Significant improvement is defined as feeling 50 percent better, according to a questionnaire answered by the patient.

Those figures are impressive, O'Donnell said, because they match what is typically reported as success in clinical trials of anti-depression medications. About 300 people have been through the GBV program.

"We have been able to actually mimic those results here through some of the changes we made," he said. "People in clinical trials don't tend to be quite as ethnically diverse. There has not been a lot published on ethnically diverse populations."

The Fallon Community Health Plan, which is one of the grant's five project partners, began a disease management program for depression in September, said Dr. Michael H. Kelleher, medical director for quality and disease management programs. Patients use a self-screening form if a primary care physician suspects depression.

If the diagnosis is depression, patients are asked for their written permission to be tracked by a case manager who checks to see whether they are taking their medications and keeping appointments.

"So far, we have over 130 patients who are actively engaged with our care manager," Kelleher said.

The screening tool used at the first visit begins the accurate assessment and proper treatment, he said. "Getting the right diagnosis at the front end is the critical piece."

Of Fallon's 190,000 members, about 11,000 are MassHealth clients, meaning MassHealth pays Fallon a fixed monthly amount for members, who receive medical and mental health care as well as medication.

For other MassHealth clients, who might go to group practices, coverage can be more difficult to patch together. Sharing a case manager across group practices might be a way to replicate the follow-up possible at a community health center such as GBV's or an HMO such as Fallon. For MassHealth, the goal is to make sure the quality of care is the same, regardless of where it's given or the payment mechanism, said Hanson of DMA.

"There are lots of mismatches between the systems and practice that relate to the insurance issues and different coverage," said Weinreb. "There's knowledge about effective ways to care for people struggling with depression. What's less clear is how to help change the system that insures people as well as allows providers to do what looks like might help."

There's also -- and always -- the issue of cost.

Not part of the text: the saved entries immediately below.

(** [-0], told apart from [+0] by the sign of its reciprocal. *)
Definition is_neg_zero (a : number) : bool := is_zero a && get_sign a.
Definition is_pos_zero (a : number) : bool := is_zero a && negb (get_sign a).

(** [Math.min(...args)] as ECMA-262 defines it: start from [+Infinity];
    a [NaN] argument makes the result [NaN]; [-0] is below [+0]. *)
Fixpoint min_loop (lowest : number) (coerced : list number) : number :=
  match coerced with
  | [] => lowest
  | n :: rest =>
      if is_nan n then nan
      else if is_neg_zero n && is_pos_zero lowest then min_loop n rest
      else if n <? lowest then min_loop n rest
      else min_loop lowest rest
  end.
Definition Math_min (args : list number) : number := min_loop infinity args.

(** [Math.max(...args)]: start from [-Infinity]; [+0] is above [-0]. *)
Fixpoint max_loop (highest : number) (coerced : list number) : number :=
  match coerced with
  | [] => highest
  | n :: rest =>
      if is_nan n then nan
      else if is_pos_zero n && is_neg_zero highest then max_loop n rest
      else if highest <? n then max_loop n rest
      else max_loop highest rest
  end.
Definition Math_max (args : list number) : number := max_loop neg_infinity args.

(** The literals [0.001] and [1e-9]: the nearest binary64 values. *)
#[local] Set Warnings "-inexact-float".
Definition milli : number := 0.001.
Definition nano : number := 1e-9.
#[local] Set Warnings "inexact-float".

(** [Number.isFinite]. *)
Definition isFinite (a : number) : bool := is_finite a.

(** A number proper: any value but NaN. *)
Definition aNumber (a : number) : Prop := is_nan a = false.

(** Neither NaN nor infinite, on the decoding of a value. *)
Definition SFfinite (a : spec_float) : bool :=
  match a with
  | S754_zero _ | S754_finite _ _ _ => true
  | _ => false
  end.

(** The order of binary64 values that are not NaN, read off their
    decoding: a class (infinite, finite or zero, with its sign), then the
    exponent, then the mantissa; [<] and [<=] compare these keys
    lexicographically. *)
Definition key (a : spec_float) : Z * Z * Z :=
  match a with
  | S754_zero _ => (0, 0, 0)
  | S754_infinity false => (2, 0, 0)
  | S754_infinity true => (-2, 0, 0)
  | S754_nan => (0, 0, 0)
  | S754_finite false m e => (1, e, Zpos m)
  | S754_finite true m e => (-1, - e, Zneg m)
  end%Z.

Definition lex_le (p q : Z * Z * Z) : Prop :=
  let '(a, b, c) := p in
  let '(a', b', c') := q in
  (a < a' \/ (a = a' /\ (b < b' \/ (b = b' /\ c <= c'))))%Z.

Definition lex_lt (p q : Z * Z * Z) : Prop :=
  let '(a, b, c) := p in
  let '(a', b', c') := q in
  (a < a' \/ (a = a' /\ (b < b' \/ (b = b' /\ c < c'))))%Z.

End Num.
Import Num.

(** ** Completions and untyped values *)

Module JS.

(** What a [throw] carries: the constructor and the message. *)
Inductive error :=
| TypeError (msg : string)
| Error (msg : string).

(** The outcome of running a function body: [return v] or [throw e]. *)
Inductive completion (A : Type) :=
| Normal (a : A)
| Throw (e : error).
Arguments Normal {A} a.
Arguments Throw {A} e.

Definition bind {A B} (c : completion A) (k : A -> completion B) : completion B :=
  match c with
  | Normal a => k a
  | Throw e => Throw e
  end.

(** The values [JSON.parse] builds, and [undefined], which reading a
    missing property gives.  An object is its list of own properties. *)
#[local] Set Warnings "-register-all".
Inductive value :=
| VUndefined
| VNull
| VBool (b : bool)
| VNum (n : number)
| VStr (s : string)
| VArr (elems : list value)
| VObj (props : list (string * value)).
#[local] Set Warnings "register-all".

Definition isNullish (v : value) : bool :=
  match v with
  | VUndefined | VNull => true
  | _ => false
  end.

(** [a ?? b]. *)
Definition coalesce (a b : value) : value := if isNullish a then b else a.

(** [!!v] (ToBoolean). *)
Definition ToBoolean (v : value) : bool :=
  match v with
  | VUndefined | VNull => false
  | VBool b => b
  | VNum n => negb (is_zero n || is_nan n)
  | VStr s => negb (String.eqb s EmptyString)
  | VArr _ | VObj _ => true
  end.

(** [Array.isArray(v)]. *)
Definition isArray (v : value) : bool :=
  match v with
  | VArr _ => true
  | _ => false
  end.

Fixpoint lookup (k : string) (props : list (string * value)) : value :=
  match props with
  | [] => VUndefined
  | (k', v) :: rest => if String.eqb k k' then v else lookup k rest
  end.

(** [v.k] on a value that is not nullish, for a key [k] that no prototype
    defines (every key the program reads is such a key): an own property of
    an object, [undefined] on anything else. *)
Definition ownProperty (v : value) (k : string) : value :=
  match v with
  | VObj props => lookup k props
  | _ => VUndefined
  end.

(** [v?.k]. *)
Definition getOpt (v : value) (k : string) : value :=
  if isNullish v then VUndefined else ownProperty v k.

(** [v.k]: a TypeError on [null] and [undefined]. *)
Definition get (v : value) (k : string) : completion value :=
  if isNullish v then Throw (TypeError "Cannot read properties of null or undefined")
  else Normal (ownProperty v k).

Definition indexKey (i : nat) : string := NilZero.string_of_uint (Nat.to_uint i).

(** [v[i]] on a value that is not nullish: an element of an array, a
    character of a string, the property named by the digits of [i] of an
    object. *)
Definition element (v : value) (i : nat) : value :=
  match v with
  | VArr elems => nth i elems VUndefined
  | VStr s =>
      match String.get i s with
      | Some c => VStr (String c EmptyString)
      | None => VUndefined
      end
  | VObj props => lookup (indexKey i) props
  | _ => VUndefined
  end.

(** [v?.[i]]. *)
Definition indexOpt (v : value) (i : nat) : value :=
  if isNullish v then VUndefined else element v i.

(** [v[i]]. *)
Definition index (v : value) (i : nat) : completion value :=
  if isNullish v then Throw (TypeError "Cannot read properties of null or undefined")
  else Normal (element v i).

(** The values a [for (const item of v)] loop visits: the elements of an
    array, the characters of a string (one-character strings); any other
    value is not iterable. *)
Definition iterate (v : value) : completion (list value) :=
  match v with
  | VArr elems => Normal elems
  | VStr s => Normal (map (fun c => VStr (String c EmptyString)) (list_ascii_of_string s))
  | _ => Throw (TypeError "value is not iterable")
  end.

End JS.
Import JS.

Declare Scope js_scope.
Delimit Scope js_scope with js.
Notation "x <- c ;; k" := (bind c (fun x => k))
  (at level 61, c at next level, right associativity) : js_scope.
Notation "a ?? b" := (coalesce a b) (at level 45, left associativity) : js_scope.

Local Open Scope js_scope.

(** ** Types *)

(** [type RectUnit = "inch" | "ratio" | "pdf"]. *)
Inductive RectUnit := inch | ratio | pdf.

(** [type BBoxRect].  Types are erased when the program runs, and
    [parseUploadedAzureJson] stores in [page] and [label] whatever the
    untyped document holds there, so these fields (and [color], optional
    like [label]) are values; an optional field that is absent reads
    [undefined]. *)
Record BBoxRect := {
  id : string;
  page : value;
  x : number;
  y : number;
  width : number;
  height : number;
  unit : RectUnit;
  label : value;
  color : value
}.

(** [pageSizePts : { width: number; height: number }]; the fields are
    renamed, [width] and [height] being fields of [BBoxRect]. *)
Record PageSize := { pageWidth : number; pageHeight : number }.

(** The result of [rectToPdfPoints]. *)
Record PdfBox := { left : number; bottom : number; right : number; top : number }.

(** [type TestResult], without the [details] string. *)
Record TestResult := { name : string; pass : bool }.

(** The result of [rectToViewport], [{ left, top, width, height }] in the
    source. *)
Record ViewportBox := { vLeft : number; vTop : number; vWidth : number; vHeight : number }.

(** The one operation of a PDF.js viewport the program calls:
    [viewport.convertToViewportPoint(x, y)] returns the pair [[vx, vy]]. *)
Record Viewport := { convertToViewportPoint : number -> number -> number * number }.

Information systems and support services all have costs, Weinreb said, but on the other side of the ledger, people who are depressed tend to use medical services a lot, either in doctor's offices with aggravations of their medical conditions or in hospital visits with unexplained symptoms.

Hanson, whose budget is set by lawmakers, has strong beliefs on the way to spend health care dollars.

"If you give the right care at the right time and the diagnosis is correct and the treatment is correct and people are compliant and helped to be compliant with the treatment, they won't continue to be sick," she said. "It won't cost you any more than it would have and it might cost you less."